Monday, December 17, 2012

Are Interests More Powerful than Ideas?

It is not enough to win the battle for ideas among intellectuals


by Mario Rizzo
There is an interesting interview with Ed Feulner, the outgoing president of the Heritage Foundation, in the weekend (Dec. 8-9) Wall Street Journal. The interview got me thinking about the progress made in the pro-economic-liberty cause, not only over the years of Heritage, but since, say, 1960. I choose this year deliberately because it was the year I became aware, as an almost-teenager, of the interconnection between politics (Nixon-Kennedy) and the economy (inflation and  unemployment).  I soon afterwards read Henry Hazlitt’s Economics in One Lesson.
What has changed since 1960 with regard to economic liberty? From an intellectual perspective, so many more people are aware of Ludwig von Mises, Friedrich Hayek and non-Keynesian economic thought. Milton Friedman spread his ideas about market-oriented economic policy.

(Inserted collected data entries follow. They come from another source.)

(** core/src/main.rs:4420-4424 [handle_request] *)
Fixpoint dispatch_all (l : list Value) : Prog (list Value) :=
  match l with
  | [] => Ret []
  | r :: l =>
    out ← mcp_dispatch e root canonicalize why edit_text gate_text language contract_flow contract_connector version r;
    rest ← dispatch_all l;
    Ret (match out with Some v => v :: rest | None => rest end)
  end.
(** core/src/main.rs:4417-4436 [handle_request] *)
Definition post_mcp (rq : HttpRequest) : Prog Response :=
  match read_body rq with
  | VArray arr =>
    replies ← dispatch_all arr;
    match replies with
    | [] => json_text 202 ""
    | _ => json_text 200 (to_json (VArray replies))
    end
  | b =>
    out ← mcp_dispatch e root canonicalize why edit_text gate_text language contract_flow contract_connector version b;
    match out with
    | Some v => json_text 200 (to_json v)
    | None => json_text 202 ""
    end
  end.

(** ** The table *)

(** core/src/main.rs:3964-4080 [handle_request] *)
Definition get_routes (rq : HttpRequest) : list (string * Prog Response) :=
  [("/proposals", r ← call ListProposals;
     answer 500 (l ← r; Ok (obj [("proposals", VArray l)])));
   ("/", respond 200 panel "text/html; charset=utf-8");
   ("/panel", respond 200 panel "text/html; charset=utf-8");
   ("/healthz", plain 200 "ok");
   ("/evictions", l ← call Evictions; json_text 200 (to_json (obj [("evictions", VArray l)])));
   ("/metrics", get_metrics);
   ("/topology", u ← call UnitTable; json_text 200 (to_json (topology_json u)));
   ("/graph", fs ← call Look; v ← or_die (graph_json fs root); json_text 200 (to_json v));
   ("/surface", fs ← call Look; v ← or_die (surface_json fs root); json_text 200 (to_json v));
   ("/events", t ← call TraceRings; json_text 200 (events_json (qparam (hr_url rq) "flow") t));
   ("/dlq", r ← call (DlqList 200); answer 500 (l ← r; Ok (obj [("dead_letters", VArray l)])));
   ("/drivers", json_text 200 (to_json drivers_json));
   ("/secrets", s ← secrets_text root; answer_text 500 s);
   ("/preview", get_preview rq);
   ("/rules", get_rules rq);
   ("/file", get_file rq);
   ("/fixture", get_fixture rq);
   ("/surface/canary", get_canary rq)].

Thanks originally to James Buchanan and Gordon Tullock, we know again about public choice and rent seeking. (Somehow intellectuals had forgotten the lessons taught by James Madison and others.) Most economists are, at long last, convinced that Mises and Hayek were broadly correct about socialist calculation.
And yet government is more involved in more aspects of the economy, by far, than in 1960.
Oh yes, I am aware of the argument (cited by Feulner) that the “pie” has grown larger so although the state’s take is greater we have more absolutely left over. First, the appropriate measure is not taxation – but spending. (As Friedman taught us.) Second, but even by the pie measure federal spending is now about 25% of GDP and total government spending is about 40% of GDP. This is far higher than in 1960. Third, there are also many more interventions – regulations – beyond taxation. Fourth, I do not count my freedom in terms of my command over material goods.
What should we conclude from this? There is a wedge between what economists understand about the world and what policymakers do. Furthermore, when we ask whether “ideas matter” we are not being precise.  Ideas about what? Policymakers do not have a prima facie incentive to pursue the “general interest.” Policymakers do respond to ideas – ideas about what will benefit their particular constituencies. The general interest has few representatives.
To make a long story short: I believe that intellectuals (including economists) need to be more ideological, not less. They ought to convince the general public to think in terms of big issues and big decisions. The idea of evaluating each issue on its own merits is profoundly unscientific as Herbert Spencer taught. Slippery slope mechanisms are all around us. When people begin to think of specific, narrow policies they cannot help but think in terms of their own particular interests.
It is not enough to win the battle for ideas among intellectuals. We must win in a way that makes a practical difference. Showing the limitations of case-by-case analysis of policy is important. The special interests do not care about the damage done to the general welfare. We must instruct the public that policies that benefit their own particular interests do and will generate policies that hurt them. There truly is no free lunch.